+++ Records provided +++

(** X2.  Each read operation writes at most the entry of its own key:
    [getCountries] the key of its request, [getCountryByCode] the
    per-code key of the uppercased code, [getContinents] and
    [getAllCountries] their fixed keys.  Every other entry of the cache,
    value and time-to-live, is what it was before the call. *)
Theorem reads_write_own_key_only :
  forall (localeCompare : string -> string -> comparison) (w : World) (key : string),
    (forall filters pagination o c,
        getCountries filters pagination w = Some (o, c) ->
        key <> filtered_key filters pagination ->
        c !! key = cacheManager w !! key)
    /\ (forall code,
           key <> COUNTRY_BY_CODE ++ toUpperCase code ->
           snd (getCountryByCode code w) !! key = cacheManager w !! key)
    /\ (key <> CONTINENTS ->
        snd (getContinents localeCompare w) !! key = cacheManager w !! key)
    /\ (key <> ALL_COUNTRIES ->
        snd (getAllCountries w) !! key = cacheManager w !! key).
Proof.
  intros localeCompare w key. split; [| split; [| split]].
  - intros filters pagination o c Hcall Hkey. unfold getCountries in Hcall.
    destruct (as_CountryFilters filters) as [f |]; [| discriminate Hcall].
    destruct (as_PaginationOptions pagination) as [p |]; [| discriminate Hcall].
    cbn [mbind option_bind] in Hcall.
    destruct (negb (Prisma.isDbConnected (prisma w)));
      [injection Hcall as _ <-; reflexivity |].
    destruct (CacheManager.get (cacheManager w) (filtered_key filters pagination));
      [injection Hcall as _ <-; reflexivity |].
    destruct (Prisma.findMany _ _ _ _); injection Hcall as _ <-;
      [apply set_lookup_other; exact Hkey | reflexivity].
  - intros code Hkey. unfold getCountryByCode.
    destruct (CacheManager.get (cacheManager w) (COUNTRY_BY_CODE ++ toUpperCase code));
      [reflexivity |].
    destruct (negb (Prisma.isDbConnected (prisma w))); [reflexivity |].
    destruct (Prisma.findFirst _ _); [| reflexivity].
    apply set_lookup_other. exact Hkey.
  - intros Hkey. unfold getContinents.
    destruct (CacheManager.get (cacheManager w) CONTINENTS); [reflexivity |].
    destruct (negb (Prisma.isDbConnected (prisma w))); [reflexivity |].
    apply set_lookup_other. exact Hkey.
  - intros Hkey. unfold getAllCountries.
    destruct (CacheManager.get (cacheManager w) ALL_COUNTRIES); [reflexivity |].
    apply set_lookup_other. exact Hkey.
Qed.

(** X3.  A call that throws stores nothing: when [getCountries] or
    [getCountryByCode] ends in an exception, [NotFoundException]
    included, the cache is exactly what it was.  A failed lookup is
    therefore looked up again by the next call. *)
Theorem throwing_calls_leave_cache :
  forall (w : World),
    (forall filters pagination e c,
        getCountries filters pagination w = Some (Throw e, c) ->
        c = cacheManager w)
    /\ (forall code e,
           fst (getCountryByCode code w) = Throw e ->
           snd (getCountryByCode code w) = cacheManager w).
Proof.
  intros w. split.
  - intros filters pagination e c Hcall. unfold getCountries in Hcall.
    destruct (as_CountryFilters filters) as [f |]; [| discriminate Hcall].
    destruct (as_PaginationOptions pagination) as [p |]; [| discriminate Hcall].
    cbn [mbind option_bind] in Hcall.
    destruct (negb (Prisma.isDbConnected (prisma w))); [discriminate Hcall |].
    destruct (CacheManager.get (cacheManager w) (filtered_key filters pagination));
      [injection Hcall as _ <-; reflexivity |].
    destruct (Prisma.findMany _ _ _ _); [discriminate Hcall |].
    injection Hcall as _ <-. reflexivity.
  - intros code e. unfold getCountryByCode.
    destruct (CacheManager.get (cacheManager w) (COUNTRY_BY_CODE ++ toUpperCase code));
      [reflexivity |].
    destruct (negb (Prisma.isDbConnected (prisma w))); [reflexivity |].
    destruct (Prisma.findFirst _ _); [discriminate | reflexivity].
Qed.

Lemma set_ttl_uniform (c : CacheManager.Cache) (k : string) (v : Value) :
  ttl_uniform c -> ttl_uniform (CacheManager.set c k v CACHE_TTL).
Proof.
  intros Hc key e. unfold CacheManager.set. rewrite lookup_insert.
  destruct (decide (k = key)); [intros [= <-]; reflexivity | apply Hc].
Qed.

Lemma ttl_uniform_empty : ttl_uniform ∅.
Proof. intros key e H. rewrite lookup_empty in H. discriminate H. Qed.

(** X4.  Every entry the service stores carries the one time-to-live of
    the service, 24 hours in seconds: a cache whose entries all have it
    still has that property after any of the five operations. *)
Theorem entries_keep_service_ttl :
  forall (localeCompare : string -> string -> comparison) (w : World),
    ttl_uniform (cacheManager w) ->
    CACHE_TTL = 86400
    /\ (forall filters pagination o c,
           getCountries filters pagination w = Some (o, c) -> ttl_uniform c)
    /\ (forall code, ttl_uniform (snd (getCountryByCode code w)))
    /\ ttl_uniform (snd (getContinents localeCompare w))
    /\ ttl_uniform (snd (getAllCountries w))
    /\ ttl_uniform (snd (invalidateCache w)).
Proof.
  intros localeCompare w Hc. split; [reflexivity |].
  split; [| split; [| split; [| split]]].
  - intros filters pagination o c Hcall. unfold getCountries in Hcall.
    destruct (as_CountryFilters filters) as [f |]; [| discriminate Hcall].
    destruct (as_PaginationOptions pagination) as [p |]; [| discriminate Hcall].
    cbn [mbind option_bind] in Hcall.
    destruct (negb (Prisma.isDbConnected (prisma w)));
      [injection Hcall as _ <-; exact Hc |].
    destruct (CacheManager.get (cacheManager w) (filtered_key filters pagination));
      [injection Hcall as _ <-; exact Hc |].
    destruct (Prisma.findMany _ _ _ _); injection Hcall as _ <-;
      [apply set_ttl_uniform; exact Hc | exact Hc].
  - intros code. unfold getCountryByCode.
    destruct (CacheManager.get (cacheManager w) (COUNTRY_BY_CODE ++ toUpperCase code));
      [exact Hc |].
    destruct (negb (Prisma.isDbConnected (prisma w))); [exact Hc |].
    destruct (Prisma.findFirst _ _); [| exact Hc].
    apply set_ttl_uniform. exact Hc.
  - unfold getContinents.
    destruct (CacheManager.get (cacheManager w) CONTINENTS); [exact Hc |].
    destruct (negb (Prisma.isDbConnected (prisma w))); [exact Hc |].
    apply set_ttl_uniform. exact Hc.
  - unfold getAllCountries.
    destruct (CacheManager.get (cacheManager w) ALL_COUNTRIES); [exact Hc |].
    apply set_ttl_uniform. exact Hc.
  - unfold invalidateCache, CacheManager.del. cbn [snd]. intros key e H.
    rewrite !lookup_delete in H.
    repeat (destruct (decide _) in H; [discriminate H |]).
    exact (Hc key e H).
Qed.

Lemma entries_keep_service_ttl_witness :
  ttl_uniform (snd (getAllCountries Samples.online)).
Proof.
  apply (entries_keep_service_ttl String.compare Samples.online ttl_uniform_empty).
Defined.

End Writes.

(** ** Pages *)

Section Pages.

Import JS CountriesService.

Lemma firstn_plus {A} (a b : nat) (l : list A) :
  firstn (a + b) l = (firstn a l ++ firstn b (skipn a l))%list.
Proof.
  revert l. induction a as [| a IH]; intros l; [reflexivity |].
  destruct l as [| x l]; simpl; [destruct b; reflexivity |].
  rewrite IH. reflexivity.
Qed.

(** Consecutive chunks of [m] elements make up the list again. *)
Lemma chunks_concat {A} (m n : nat) (l : list A) :
  concat (List.map (fun i => firstn m (skipn (i * m) l)) (seq 0 n))
  = firstn (n * m) l.
Proof.
  induction n as [| n IH]; [reflexivity |].
  rewrite seq_S, List.map_app, concat_app, IH. simpl.
  rewrite app_nil_r, <- firstn_plus. f_equal. lia.
Qed.

Lemma slice_chunk {A} (l : list A) (start len : Z) :
  0 <= start -> 0 <= len ->
  slice l start (start + len)
  = firstn (Z.to_nat len) (skipn (Z.to_nat start) l).
Proof.
  intros Hs Hl. unfold slice, relative_index.
  destruct (Z.ltb_spec start 0); [lia |].
  destruct (Z.ltb_spec (start + len) 0); [lia |].
  destruct (Z_le_gt_dec (Z.of_nat (List.length l)) start) as [Hout | Hin].
  - rewrite !skipn_all2 by lia. rewrite !firstn_nil. reflexivity.
  - replace (Z.min start (Z.of_nat (List.length l))) with start by lia.
    set (rest := skipn (Z.to_nat start) l).
    assert (Hrest : List.length rest = (List.length l - Z.to_nat start)%nat)
      by apply List.length_skipn.
    destruct (Z_le_gt_dec (start + len) (Z.of_nat (List.length l))).
    + f_equal. lia.
    + rewrite !firstn_all2; [reflexivity | lia | lia].
Qed.

Lemma fallback_total (f : CountryFilters) (p : PaginationOptions) (time : string) :
  total (meta (getFallbackCountries f p time))
  = Z.of_nat (List.length
                (List.filter (Prisma.row_matches (where_clause f))
                             getFallbackCountryData)).
Proof.
  unfold getFallbackCountries. cbv zeta. cbn [meta total].
  do 2 f_equal. generalize getFallbackCountryData as table. intros table.
  unfold Prisma.row_matches, where_clause. cbn [Prisma.where_continent
    Prisma.where_region Prisma.where_OR].
  destruct (truthy (f_continent f)), (truthy (f_region f)), (truthy (f_search f));
    rewrite ?filter_filter;
    try (apply List.filter_ext; intros row; simpl;
         rewrite ?orb_false_r, ?andb_true_r, ?andb_assoc, ?orb_assoc;
         reflexivity).
  symmetry. apply filter_true.
Qed.

(** The page that [getCountries] computes is the chunk of the matching
    rows that starts after [(page - 1) * limit] of them. *)
Lemma computed_page (filters pagination : jsobject) (w : World)
    (f : CountryFilters) (p : PaginationOptions) :
  as_CountryFilters filters = Some f ->
  as_PaginationOptions pagination = Some p ->
  0 < page p -> 0 < limit p ->
  Prisma.isDbConnected (prisma w) = false
  \/ CacheManager.get (cacheManager w) (filtered_key filters pagination) = None ->
  exists r c,
    getCountries filters pagination w = Some (Return (VPaginated r), c)
    /\ data r = firstn (Z.to_nat (limit p))
                  (skipn (Z.to_nat ((page p - 1) * limit p)) (matching_rows w f))
    /\ total (meta r) = Z.of_nat (List.length (matching_rows w f))
    /\ totalPages (meta r) = Math_ceil_div (total (meta r)) (limit p)
    /\ hasNext (meta r) = (page p <? totalPages (meta r)).
Proof.
  intros Hf Hp Hpage Hlimit Hpath. unfold getCountries, matching_rows.
  rewrite Hf, Hp. cbn [mbind option_bind].
  destruct (Prisma.isDbConnected (prisma w)) eqn:Hconn; cbn [negb].
  - destruct Hpath as [Hoff | Hmiss]; [discriminate Hoff |]. rewrite Hmiss.
    rewrite findMany_in_range by nia.
    eexists _, _. split; [reflexivity |].
    cbn [data meta total totalPages hasNext].
    split; [rewrite <- List.firstn_map, <- List.skipn_map; reflexivity |].
    split; [| split; reflexivity].
    unfold Prisma.count. rewrite List.length_map.
    rewrite (Permutation_length (sort_perm Prisma.name_asc _)). reflexivity.
  - eexists _, _. split; [reflexivity |].
    rewrite fallback_selection.
    unfold getFallbackCountries. cbv zeta.
    cbn [data meta total totalPages hasNext].
    split; [apply slice_chunk; nia |].
    split; [| split; reflexivity].
    apply (fallback_total f p (now w)).
Qed.

Lemma matching_rows_In (w : World) (f : CountryFilters) (r : CountryDto) :
  List.In r (matching_rows w f)
  <-> List.In r (dataset w) /\ Prisma.row_matches (where_clause f) r = true.
Proof.
  unfold matching_rows, dataset.
  destruct (Prisma.isDbConnected (prisma w)).
  - rewrite !(List.map_ext _ (fun x => x) transformToDto_id), !List.map_id.
    rewrite sort_In. apply List.filter_In.
  - apply List.filter_In.
Qed.

Lemma page_request_typed (k : nat) (limit : Z) :
  as_PaginationOptions (page_request k limit)
  = Some {| page := Z.of_nat k; limit := limit |}.
Proof. reflexivity. Qed.

(** X5.  Paging through a listing loses and repeats nothing.  For a
    positive limit, the pages 1 to [totalPages] that [getCountries]
    computes (from the fallback table when the store is down, from the
    store when no page of the listing is cached), put end to end, are
    the matching rows, each exactly once and in their order; and the
    matching rows are the records of the dataset that pass the filters. *)
Theorem pages_tile_the_matching_rows :
  forall (filters : jsobject) (w : World) (f : CountryFilters) (limit : Z),
    as_CountryFilters filters = Some f ->
    0 < limit ->
    Prisma.isDbConnected (prisma w) = false
    \/ (forall k, CacheManager.get (cacheManager w)
                    (filtered_key filters (page_request k limit)) = None) ->
    let pages :=
      Z.to_nat (Math_ceil_div (Z.of_nat (List.length (matching_rows w f))) limit) in
    concat (List.map (fun k => listed (getCountries filters (page_request k limit) w))
                     (seq 1 pages))
    = matching_rows w f
    /\ (forall r, List.In r (matching_rows w f)
                  <-> List.In r (dataset w)
                      /\ Prisma.row_matches (where_clause f) r = true).
Proof.
  intros filters w f limit Hf Hlimit Hpath pages.
  split; [| intros r; apply matching_rows_In].
  rewrite <- seq_shift, List.map_map.
  rewrite (List.map_ext _
             (fun i => firstn (Z.to_nat limit)
                         (skipn (i * Z.to_nat limit) (matching_rows w f)))).
  - rewrite chunks_concat. apply firstn_all2.
    pose proof (Math_ceil_div_bounds
                  (Z.of_nat (List.length (matching_rows w f))) limit Hlimit) as Hb.
    unfold pages. nia.
  - intros i.
    destruct (computed_page filters (page_request (S i) limit) w f
                {| page := Z.of_nat (S i); Dto.limit := limit |} Hf
                (page_request_typed (S i) limit)) as (r & c & Hcall & Hdata & _).
    + cbn [page]. lia.
    + exact Hlimit.
    + destruct Hpath as [Hoff | Hmiss]; [left; exact Hoff | right; apply Hmiss].
    + rewrite Hcall. cbn [listed]. rewrite Hdata. cbn [page Dto.limit].
      do 2 f_equal. nia.
Qed.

+++

• Exercise directions
Write out, from the lines above, only those from the line with "value and time-to-live, is" to the line with "c !! key = cacheManager w !! key)", exactly as given, including the first and the last.

• Answer to the problem
    value and time-to-live, is what it was before the call. *)
Theorem reads_write_own_key_only :
  forall (localeCompare : string -> string -> comparison) (w : World) (key : string),
    (forall filters pagination o c,
        getCountries filters pagination w = Some (o, c) ->
        key <> filtered_key filters pagination ->
        c !! key = cacheManager w !! key)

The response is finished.